BEGIN Records supplied

Section StreamDescriptor.
Context `{K : ModuleConstants}.
Variables (st : Module) (in_portConfigId : Z) (portConfig : AudioPortConfig.t).
Variables (format : AudioFormatDescription.t) (channelMask : AudioChannelLayout.t).
Hypothesis ceiling_range : 0 <= kMaximumStreamBufferSizeBytes < 2 ^ 63.
Hypothesis config_found :
  findById AudioPortConfig.id (Configuration.portConfigs (mConfig st))
    in_portConfigId = Some portConfig.
Hypothesis has_format : AudioPortConfig.format portConfig = Some format.
Hypothesis has_channelMask : AudioPortConfig.channelMask portConfig = Some channelMask.

Let frameSize := getFrameSizeInBytes format channelMask.

Lemma createStreamDescriptor_cases (n : Z) :
  (descriptor_refused frameSize n /\
     createStreamDescriptor st in_portConfigId n = Exn EX_ILLEGAL_ARGUMENT LogOther)
  \/ (~ descriptor_refused frameSize n /\ createStreamDescriptor st in_portConfigId n = Ret ()).
Proof.
  unfold createStreamDescriptor, descriptor_refused.
  destruct (Z.leb_spec n 0) as [Hn|Hn]; [left; split; [lia|reflexivity]|].
  destruct (Z.ltb_spec n kMinimumStreamBufferSizeFrames) as [Hk|Hk];
    [left; split; [lia|reflexivity]|].
  rewrite config_found, has_format, has_channelMask. cbn zeta. fold frameSize.
  destruct (Z.eqb_spec frameSize 0) as [Hz|Hz]; [left; split; [lia|reflexivity]|].
  destruct (quot_ceiling_bounds _ n ceiling_range Hn) as [Hb _].
  rewrite (to_size_t_small _ Hb).
  destruct (Z.gtb_spec frameSize (kMaximumStreamBufferSizeBytes ÷ n)) as [Hg|Hg].
  - left; split; [lia|reflexivity].
  - right; split; [lia|reflexivity].
Qed.

(** C6.  For a port config that is found and has a format and a channel
    mask, and a byte ceiling that is a non-negative signed constant,
    [createStreamDescriptor] fails, with an illegal argument, exactly when
    the buffer size is not positive, or below the minimum number of
    frames, or the frame size is 0, or the frame size is larger than the
    byte ceiling divided by the buffer size; otherwise it succeeds.  With a
    frame size of 4, a buffer of a quarter of the ceiling plus one frame
    is refused and a buffer of a quarter of the ceiling is accepted. *)
Theorem createStreamDescriptor_refuses_exactly :
  (forall n,
     failed_with (createStreamDescriptor st in_portConfigId n) EX_ILLEGAL_ARGUMENT
     <-> descriptor_refused frameSize n)
  /\ (forall n, ~ descriptor_refused frameSize n ->
        createStreamDescriptor st in_portConfigId n = Ret ())
  /\ (frameSize = 4 ->
      0 < kMaximumStreamBufferSizeBytes ÷ 4 ->
      kMinimumStreamBufferSizeFrames <= kMaximumStreamBufferSizeBytes ÷ 4 ->
      failed_with
        (createStreamDescriptor st in_portConfigId
           (kMaximumStreamBufferSizeBytes ÷ 4 + 1)) EX_ILLEGAL_ARGUMENT
      /\ createStreamDescriptor st in_portConfigId
           (kMaximumStreamBufferSizeBytes ÷ 4) = Ret ()).
Proof.
  assert (Hiff : forall n,
    failed_with (createStreamDescriptor st in_portConfigId n) EX_ILLEGAL_ARGUMENT
    <-> descriptor_refused frameSize n).
  { intros n. destruct (createStreamDescriptor_cases n) as [[Hr He]|[Hr He]];
      rewrite He; split; intros H; try tauto.
    - exists LogOther; reflexivity.
    - destruct H as [l Hl]; discriminate. }
  assert (Hok : forall n, ~ descriptor_refused frameSize n ->
    createStreamDescriptor st in_portConfigId n = Ret ()).
  { intros n Hn. destruct (createStreamDescriptor_cases n) as [[Hr _]|[_ He]];
      [tauto|exact He]. }
  split; [exact Hiff|]. split; [exact Hok|].
  intros Hfs Hpos Hmin.
  set (q := kMaximumStreamBufferSizeBytes ÷ 4) in *.
  assert (Hq : q = kMaximumStreamBufferSizeBytes / 4).
  { unfold q. apply Z.quot_div_nonneg; lia. }
  split.
  - apply Hiff. unfold descriptor_refused. right; right; right.
    rewrite Hfs, Z.quot_div_nonneg by lia.
    apply Z.lt_gt, Z.div_lt_upper_bound; [lia|].
    pose proof (Z.mod_pos_bound kMaximumStreamBufferSizeBytes 4 ltac:(lia)).
    pose proof (Z.div_mod kMaximumStreamBufferSizeBytes 4 ltac:(lia)). lia.
  - apply Hok. unfold descriptor_refused. intros [H|[H|[H|H]]]; try lia.
    rewrite Hfs, Z.quot_div_nonneg in H by lia.
    assert (4 <= kMaximumStreamBufferSizeBytes / q); [|lia].
    apply Z.div_le_lower_bound; [lia|].
    pose proof (Z.mod_pos_bound kMaximumStreamBufferSizeBytes 4 ltac:(lia)).
    pose proof (Z.div_mod kMaximumStreamBufferSizeBytes 4 ltac:(lia)). lia.
Qed.
End StreamDescriptor.

Lemma createStreamDescriptor_refuses_exactly_witness :
  failed_with
    (createStreamDescriptor (K := Sample.constants) Sample.module 10 (2 ^ 28 + 1))
    EX_ILLEGAL_ARGUMENT
  /\ createStreamDescriptor (K := Sample.constants) Sample.module 10 (2 ^ 28) = Ret ().
Proof.
  assert (Hrange : 0 <= 2 ^ 30 < 2 ^ 63) by lia.
  destruct (createStreamDescriptor_refuses_exactly (K := Sample.constants)
              Sample.module 10 (Sample.config_of 10 1 Sample.mix_port)
              Sample.pcm16 Sample.stereo Hrange eq_refl eq_refl eq_refl)
    as (_ & _ & Hquarter).
  apply Hquarter; [reflexivity | reflexivity | discriminate].
Defined.

(** ** Opening an output stream on an offload port *)

Lemma land_flag_nonzero (bits c : Z) :
  0 <= c -> Z.testbit bits c = true -> Z.land bits (Z.shiftl 1 c) <> 0.
Proof.
  intros Hc Hbit Hzero.
  assert (H : Z.testbit (Z.land bits (Z.shiftl 1 c)) c = true).
  { rewrite Z.land_spec, Hbit, Z.shiftl_spec, Z.sub_diag by lia. reflexivity. }
  rewrite Hzero, Z.bits_0 in H. discriminate.
Qed.

(** C10.  When the port config of an [openOutputStream] request resolves, by
    [findPortIdForNewStream], to an output port with the COMPRESS_OFFLOAD
    flag set and the arguments carry no offload info, the call fails with an
    illegal argument and the module, its stream registry included, is as
    before. *)
Theorem openOutputStream_offload_needs_info `{K : ModuleConstants} (st : Module)
    (in_args : OpenOutputStreamArguments.t) (port : AudioPort.t) (bits : Z) :
  0 <= COMPRESS_OFFLOAD ->
  findPortIdForNewStream st (OpenOutputStreamArguments.portConfigId in_args) = Ret port ->
  AudioPort.flags port = output bits ->
  Z.testbit bits COMPRESS_OFFLOAD = true ->
  OpenOutputStreamArguments.offloadInfo in_args = None ->
  openOutputStream st in_args = (st, Exn EX_ILLEGAL_ARGUMENT LogOther).
Proof.
  intros Hc Hport Hflags Hbit Hinfo. unfold openOutputStream.
  rewrite Hport, Hflags, Hinfo.
  destruct (Z.eqb_spec (Z.land bits (Z.shiftl 1 COMPRESS_OFFLOAD)) 0) as [Hz|Hz].
  - exfalso. exact (land_flag_nonzero _ _ Hc Hbit Hz).
  - reflexivity.
Qed.

Lemma openOutputStream_offload_needs_info_witness :
  openOutputStream (K := Sample.constants) Sample.module
    (OpenOutputStreamArguments.mk 40 0 None 64)
  = (Sample.module, Exn EX_ILLEGAL_ARGUMENT LogOther).
Proof.
  apply (openOutputStream_offload_needs_info (K := Sample.constants) Sample.module
           (OpenOutputStreamArguments.mk 40 0 None 64) Sample.offload_port 16);
    first [reflexivity | discriminate].
Defined.

(** With offload info the same request goes through and the stream is
    entered under the port config and the port. *)
Example openOutputStream_offload_with_info :
  let r := openOutputStream (K := Sample.constants) Sample.module
             (OpenOutputStreamArguments.mk 40 0 (Some 1) 64) in
  r.2 = Ret (StreamOut 0 (Some 1))
  /\ mStreams r.1 = [(4, StreamOut 0 (Some 1)); (40, StreamOut 0 (Some 1))].
Proof. split; reflexivity. Qed.

(** ** Missing port config ids of a patch request *)

Lemma missing_of_selectByIds (configs : list AudioPortConfig.t) (ids : list Z) (i : Z) :
  i ∈ (selectByIds AudioPortConfig.id configs ids).2
  <-> i ∈ ids /\ findById AudioPortConfig.id configs i = None.
Proof.
  unfold selectByIds. cbn [snd].
  rewrite list_elem_of_In, filter_In, <- list_elem_of_In.
  destruct (findById AudioPortConfig.id configs i) as [c|] eqn:Hf.
  - rewrite bool_decide_eq_true_2 by eauto. cbn. split; intros [? ?]; discriminate.
  - rewrite bool_decide_eq_false_2 by (intros [? ?]; discriminate). cbn. tauto.
Qed.

Lemma is_empty_false {T} (v : list T) : v <> [] -> is_empty v = false.
Proof. destruct v; [congruence | reflexivity]. Qed.

Lemma all_unique_true (v : list Z) : NoDup v -> all_unique v = true.
Proof. intros H. unfold all_unique. apply bool_decide_eq_true_2, H. Qed.

(** The request of the sample module that misses a source id, 98, and a sink
    id, 99: only the source id is reported. *)
Lemma setAudioPatch_reports_sources_only :
  (setAudioPatch (K := Sample.constants) Sample.module
     (Sample.patch 0 [10; 98] [20; 99])).2
  = Exn EX_ILLEGAL_ARGUMENT (LogSourceIdsNotFound [98])
  /\ ~ reports_all_missing_ids (K := Sample.constants) Sample.module
        (Sample.patch 0 [10; 98] [20; 99]).
Proof.
  split; [reflexivity|].
  intros H. specialize (H 99).
  assert (Hin : 99 ∈ missing_ids_reported
                  (setAudioPatch (K := Sample.constants) Sample.module
                     (Sample.patch 0 [10; 98] [20; 99])).2).
  { apply H; [|reflexivity]. cbn. set_solver. }
  vm_compute in Hin. apply list_elem_of_In in Hin. cbn in Hin. lia.
Qed.

(** C8, amended.  A request whose id lists pass the first checks and that
    names a source id that does not resolve fails with an illegal argument
    and reports exactly the source ids that do not resolve; when every
    source id resolves and a sink id does not, it fails with an illegal
    argument and reports exactly the sink ids that do not resolve.  The
    module is unchanged in both cases. *)
Theorem setAudioPatch_reports_missing_per_list `{K : ModuleConstants} (st : Module)
    (req : AudioPatch.t) :
  lists_well_formed req ->
  ((exists i, i ∈ AudioPatch.sourcePortConfigIds req /\ is_missing st i) ->
   exists l, setAudioPatch st req = (st, Exn EX_ILLEGAL_ARGUMENT (LogSourceIdsNotFound l))
             /\ forall i, i ∈ l <-> i ∈ AudioPatch.sourcePortConfigIds req /\ is_missing st i)
  /\ ((forall i, i ∈ AudioPatch.sourcePortConfigIds req -> ~ is_missing st i) ->
      (exists i, i ∈ AudioPatch.sinkPortConfigIds req /\ is_missing st i) ->
      exists l, setAudioPatch st req = (st, Exn EX_ILLEGAL_ARGUMENT (LogSinkIdsNotFound l))
                /\ forall i, i ∈ l <-> i ∈ AudioPatch.sinkPortConfigIds req /\ is_missing st i).
Proof.
  intros (Hs & Hsu & Hk & Hku).
  pose proof (missing_of_selectByIds (Configuration.portConfigs (mConfig st))
                (AudioPatch.sourcePortConfigIds req)) as Hsrc.
  pose proof (missing_of_selectByIds (Configuration.portConfigs (mConfig st))
                (AudioPatch.sinkPortConfigIds req)) as Hsnk.
  unfold setAudioPatch.
  rewrite (is_empty_false _ Hs), (is_empty_false _ Hk),
    (all_unique_true _ Hsu), (all_unique_true _ Hku). cbn [negb].
  destruct (selectByIds AudioPortConfig.id (Configuration.portConfigs (mConfig st))
              (AudioPatch.sourcePortConfigIds req)) as [sources missingSrc].
  destruct (selectByIds AudioPortConfig.id (Configuration.portConfigs (mConfig st))
              (AudioPatch.sinkPortConfigIds req)) as [sinks missingSnk].
  cbn [snd] in Hsrc, Hsnk. split.
  - intros (i & Hi & Hm).
    assert (Hne : missingSrc <> []).
    { intros ->. assert (Hnil : i ∈ @nil Z) by (apply Hsrc; auto). inversion Hnil. }
    rewrite (is_empty_false _ Hne). cbn [negb]. exists missingSrc. split; [reflexivity|].
    exact Hsrc.
  - intros Hall (i & Hi & Hm).
    assert (He : missingSrc = []).
    { destruct missingSrc as [|j l]; [reflexivity|].
      assert (Hj : j ∈ j :: l) by apply list_elem_of_here.
      apply Hsrc in Hj. destruct Hj as [Hj1 Hj2]. exfalso. exact (Hall j Hj1 Hj2). }
    rewrite He. cbn [is_empty negb].
    assert (Hne : missingSnk <> []).
    { intros ->. assert (Hnil : i ∈ @nil Z) by (apply Hsnk; auto). inversion Hnil. }
    rewrite (is_empty_false _ Hne). cbn [negb]. exists missingSnk. split; [reflexivity|].
    exact Hsnk.
Qed.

END Records supplied

• _What is needed_: Of the entries above, transcribe exactly those lines that fall between the line containing "findById AudioPortConfig.id (Configuration.portConfigs" and the line containing "mask, and a", together with those two lines.

• _Answer for the task_:
  findById AudioPortConfig.id (Configuration.portConfigs (mConfig st))
    in_portConfigId = Some portConfig.
Hypothesis has_format : AudioPortConfig.format portConfig = Some format.
Hypothesis has_channelMask : AudioPortConfig.channelMask portConfig = Some channelMask.

Let frameSize := getFrameSizeInBytes format channelMask.

Lemma createStreamDescriptor_cases (n : Z) :
  (descriptor_refused frameSize n /\
     createStreamDescriptor st in_portConfigId n = Exn EX_ILLEGAL_ARGUMENT LogOther)
  \/ (~ descriptor_refused frameSize n /\ createStreamDescriptor st in_portConfigId n = Ret ()).
Proof.
  unfold createStreamDescriptor, descriptor_refused.
  destruct (Z.leb_spec n 0) as [Hn|Hn]; [left; split; [lia|reflexivity]|].
  destruct (Z.ltb_spec n kMinimumStreamBufferSizeFrames) as [Hk|Hk];
    [left; split; [lia|reflexivity]|].
  rewrite config_found, has_format, has_channelMask. cbn zeta. fold frameSize.
  destruct (Z.eqb_spec frameSize 0) as [Hz|Hz]; [left; split; [lia|reflexivity]|].
  destruct (quot_ceiling_bounds _ n ceiling_range Hn) as [Hb _].
  rewrite (to_size_t_small _ Hb).
  destruct (Z.gtb_spec frameSize (kMaximumStreamBufferSizeBytes ÷ n)) as [Hg|Hg].
  - left; split; [lia|reflexivity].
  - right; split; [lia|reflexivity].
Qed.

(** C6.  For a port config that is found and has a format and a channel
    mask, and a byte ceiling that is a non-negative signed constant,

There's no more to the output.